L’humour et l’histoire peuvent-ils faire bon ménage? C’est le pari qu’a fait Maxim Martin avec son troisième one man show, Tout va bien. De la préhistoire à l’ère contemporaine, l’humoriste y est allé hier d’un «cours d’histoire» en accéléré pour tenter de répondre à une question bien simple : à partir de quand l’humain a-t-il dérapé?
C’est un Maxim Martin assagi qu’on a retrouvé sur la scène du Théâtre St-Denis hier soir. Exit les gags très crus (hormis deux ou trois sacres et plusieurs blagues salées), place aux réflexions cyniques et aux observations mordantes sur la nature humaine. Le spectacle s’ouvre sur l’image d’une famille obèse à la sortie d’un Wal-Mart. «Je sais pas si le Bon Dieu existe ou à quoi il ressemble, mais ça ne pouvait pas être ça, le plan!» a lancé Maxim Martin. Le ton était donné.
Et le spectacle, sans être parfait, a été fort intéressant. Manifestement bien documenté, l’humoriste a décortiqué, l’une après l’autre, les diverses ères de l’humanité. Si quelques gags sentaient un peu le déjà-vu, Maxim Martin a dans l’ensemble réussi à nous faire rire… et même réfléchir.

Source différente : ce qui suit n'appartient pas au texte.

(** C1, amended. In each of two runs for a date with the same papers,
    the entries the file holds at the start stay where they are,
    unchanged: a stored result is never overwritten by a rerun that
    skips it. The second run skips exactly the papers whose id is in
    the file when it starts. If none of the papers is in the file when
    the first run starts, these are the papers whose id got a result
    in the first run, and the second run analyses the others again,
    those whose analysis failed; its skipped count is then at least
    the first run's succeeded count, and equal to it when the papers
    have distinct ids or no analysis of the first run failed. If
    moreover the file is empty when the first run starts, it holds
    after the two runs one entry for each id that got a result in
    either run, all of them ids of papers; so its size is the distinct
    paper count when every paper got a result in one of the runs, in
    particular when no analysis of the first run failed: then the
    first run succeeds on every paper, and the second analyses nothing
    and leaves the store and the world as the first left them. *)
Theorem analyze_twice (self : t) (papers : list Paper.t) (d : str)
    (silent silent' : bool) (fs : Store) (w : World) :
  d <> [] ->
  let run1 := analyze_batch self papers (Some d) silent fs w in
  let run2 := analyze_batch self papers (Some d) silent'
                (run_files run1) (run_world run1) in
  let stored0 := _load_existing_results fs d in
  let stored1 := _load_existing_results (run_files run1) d in
  let stored2 := _load_existing_results (run_files run2) d in
  let got1 := AnalysisResult.id <$> run_results run1 in
  let got2 := AnalysisResult.id <$> run_results run2 in
  (exists added1 added2, stored1 = stored0 ++ added1 /\ stored2 = stored1 ++ added2)
  /\ skip_count (run_stats run2)
     = length (List.filter (fun p => bool_decide (Paper.id p ∈ stored_ids stored1)) papers)
  /\ ((forall p, p ∈ papers -> Paper.id p ∉ stored_ids stored0) ->
      skip_count (run_stats run2)
      = length (List.filter (fun p => bool_decide (Paper.id p ∈ got1)) papers)
      /\ processed_count (run_stats run2)
         = length (List.filter (fun p => negb (bool_decide (Paper.id p ∈ got1))) papers)
      /\ (success_count (run_stats run1) <= skip_count (run_stats run2))%nat
      /\ (NoDup (Paper.id <$> papers) \/ fail_count (run_stats run1) = 0%nat ->
          skip_count (run_stats run2) = success_count (run_stats run1)))
  /\ (stored0 = [] ->
      NoDup (stored_ids stored2)
      /\ (forall x, x ∈ stored_ids stored2 <-> x ∈ got1 \/ x ∈ got2)
      /\ (forall x, x ∈ stored_ids stored2 -> x ∈ Paper.id <$> papers)
      /\ ((forall p, p ∈ papers -> Paper.id p ∈ stored_ids stored2) ->
          length stored2 = length (remove_dups (Paper.id <$> papers)))
      /\ (fail_count (run_stats run1) = 0%nat ->
          length stored2 = length (remove_dups (Paper.id <$> papers))
          /\ success_count (run_stats run1) = length papers
          /\ run_results run2 = []
          /\ run_files run2 = run_files run1
          /\ run_world run2 = run_world run1)).
Proof.
  intros Hd run1 run2 stored0 stored1 stored2 got1 got2.
  destruct (analyze_batch_run self papers d silent fs w Hd)
    as (Hst1 & Hel1 & Hnd1 & _ & _ & Hsu1 & Hfl1 & Hsub1).
  destruct (analyze_batch_run self papers d silent' (run_files run1) (run_world run1) Hd)
    as (Hst2 & Hel2 & Hnd2 & Hk2 & Hp2 & _ & Hfl2 & Hsub2).
  fold run1 stored0 stored1 got1 in Hst1, Hel1, Hnd1, Hsu1, Hfl1, Hsub1.
  fold run1 run2 stored1 stored2 got2 in Hst2, Hel2, Hnd2, Hk2, Hp2, Hfl2, Hsub2.
  (* when no paper is in the file at the start *)
  assert ((forall p, p ∈ papers -> Paper.id p ∉ stored_ids stored0) ->
          got1 `sublist_of` (Paper.id <$> papers)
          /\ (fail_count (run_stats run1) + length got1 = length papers)%nat
          /\ forall p, p ∈ papers ->
               bool_decide (Paper.id p ∈ stored_ids stored1)
               = bool_decide (Paper.id p ∈ got1)) as Hfresh.
  { intros H0.
    rewrite (filter_elem_all _ papers) in Hfl1, Hsub1
      by (intros p Hp; apply negb_true_iff, bool_decide_eq_false, H0, Hp).
    split; [exact Hsub1|]. split; [exact Hfl1|].
    intros p Hp. apply bool_decide_ext. rewrite Hel1. split; [|tauto].
    intros [Hin|Hin]; [destruct (H0 p Hp Hin)|exact Hin]. }
  assert (forall x, x ∈ got2 -> x ∈ Paper.id <$> papers) as Hgot2.
  { intros x Hx. apply (sublist_subseteq _ _ Hsub2) in Hx.
    apply list_elem_of_fmap in Hx as (p & -> & Hp).
    apply list_elem_of_fmap. exists p. split; [reflexivity|].
    exact (elem_of_filter_list _ _ _ Hp). }
  split; [eexists _, _; split; [exact Hst1|exact Hst2]|].
  split; [exact Hk2|]. split.
  - intros H0. destruct (Hfresh H0) as (Hsub & Hfl & Hsame).
    assert (skip_count (run_stats run2)
            = length (List.filter (fun p => bool_decide (Paper.id p ∈ got1)) papers)) as Hk.
    { rewrite Hk2. f_equal. apply filter_ext_elem, Hsame. }
    split; [exact Hk|]. split.
    { rewrite Hp2. f_equal. apply filter_ext_elem. intros p Hp.
      rewrite (Hsame p Hp). reflexivity. }
    split.
    { rewrite Hk, Hsu1. apply (count_sublist_le Paper.id), Hsub. }
    intros [Hnd|Hfail]; rewrite Hk, Hsu1.
    + apply (count_sublist_NoDup Paper.id); assumption.
    + assert (got1 = Paper.id <$> papers) as Hall.
      { apply sublist_same_length; [exact Hsub|]. rewrite length_fmap. lia. }
      rewrite (filter_elem_all _ papers).
      * rewrite Hall, length_fmap. reflexivity.
      * intros p Hp. apply bool_decide_eq_true. rewrite Hall.
        apply list_elem_of_fmap. exists p. split; [reflexivity|exact Hp].
  - intros Hempty.
    assert (forall p, p ∈ papers -> Paper.id p ∉ stored_ids stored0) as H0
      by (intros p _; rewrite Hempty; apply not_elem_of_nil).
    destruct (Hfresh H0) as (Hsub & Hfl & Hsame).
    assert (NoDup (stored_ids stored2)) as Hnd.
    { apply Hnd2, Hnd1. rewrite Hempty. constructor. }
    assert (forall x, x ∈ stored_ids stored2 <-> x ∈ got1 \/ x ∈ got2) as Hel.
    { intros x. rewrite Hel2, Hel1, Hempty. cbn [stored_ids fmap list_fmap].
      rewrite elem_of_nil. tauto. }
    assert ((forall p, p ∈ papers -> Paper.id p ∈ stored_ids stored2) ->
            length stored2 = length (remove_dups (Paper.id <$> papers))) as Hsize.
    { intros Hcover.
      rewrite <- (length_fmap _extract_paper_id_from_result stored2).
      apply Permutation_length, NoDup_Permutation.
      - exact Hnd.
      - apply NoDup_remove_dups.
      - intros x. rewrite elem_of_remove_dups. split.
        + intros Hx. apply Hel in Hx as [Hx|Hx]; [|exact (Hgot2 x Hx)].
          exact (sublist_subseteq _ _ Hsub x Hx).
        + intros Hx. apply list_elem_of_fmap in Hx as (p & -> & Hp).
          apply Hcover, Hp. }
    split; [exact Hnd|]. split; [exact Hel|]. split.
    { intros x Hx. apply Hel in Hx as [Hx|Hx]; [|exact (Hgot2 x Hx)].
      exact (sublist_subseteq _ _ Hsub x Hx). }
    split; [exact Hsize|].
    intros Hfail.
    assert (got1 = Paper.id <$> papers) as Hall.
    { apply sublist_same_length; [exact Hsub|]. rewrite length_fmap. lia. }
    assert (forall p, p ∈ papers -> Paper.id p ∈ stored_ids stored1) as Hin1.
    { intros p Hp. apply Hel1. right. rewrite Hall.
      apply list_elem_of_fmap. exists p. split; [reflexivity|exact Hp]. }
    (* the second run skips every paper *)
    destruct (analyze_batch_loop self papers (Some d) silent' (run_files run1) (run_world run1))
      as (Hf2 & Hw2 & Hr2 & _).
    fold run2 in Hf2, Hw2, Hr2.
    destruct (batch_loop_all_skipped
                (single self silent') (Some d)
                (existing_ids_of (run_files run1) (Some d)) papers
                {| files := run_files run1; world := run_world run1;
                   results := []; stats := no_stats |})
      as (S1 & S2 & S3 & _).
    { apply Forall_forall. intros p Hin.
      rewrite already_processed_dated by exact Hd.
      apply bool_decide_eq_true. unfold existing_ids_of.
      pose proof Hd as Ht. apply truthy_true in Ht. rewrite Ht.
      apply elem_of_list_to_set. apply Hin1, Hin. }
    cbn [files world results] in S1, S2, S3.
    rewrite <- Hf2 in S1. rewrite <- Hw2 in S2. rewrite <- Hr2 in S3.
    split.
    { apply Hsize. intros p Hp. apply Hel2. left. apply Hin1, Hp. }
    split; [rewrite Hsu1, Hall, length_fmap; reflexivity|].
    split; [exact S3|]. split; [exact S1|exact S2].
Qed.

En début de deuxième partie, changement drastique : l’ancien alcoolique a décidé de faire une parenthèse sur cette période de sa vie. Un aparté pas inintéressant, mais qui jurait un peu avec le reste du spectacle. Martin est néanmoins revenu en force ensuite avec une analyse incisive des principales religions, n’oubliant pas au passage la société moderne, Facebook, la politique, les gaz de schiste et même les albums de Noël. En somme, sans être moralisateur, l’humoriste a dressé un bon portrait général des situations qu’il voulait dénoncer et a démontré qu’il avait gagné en maturité.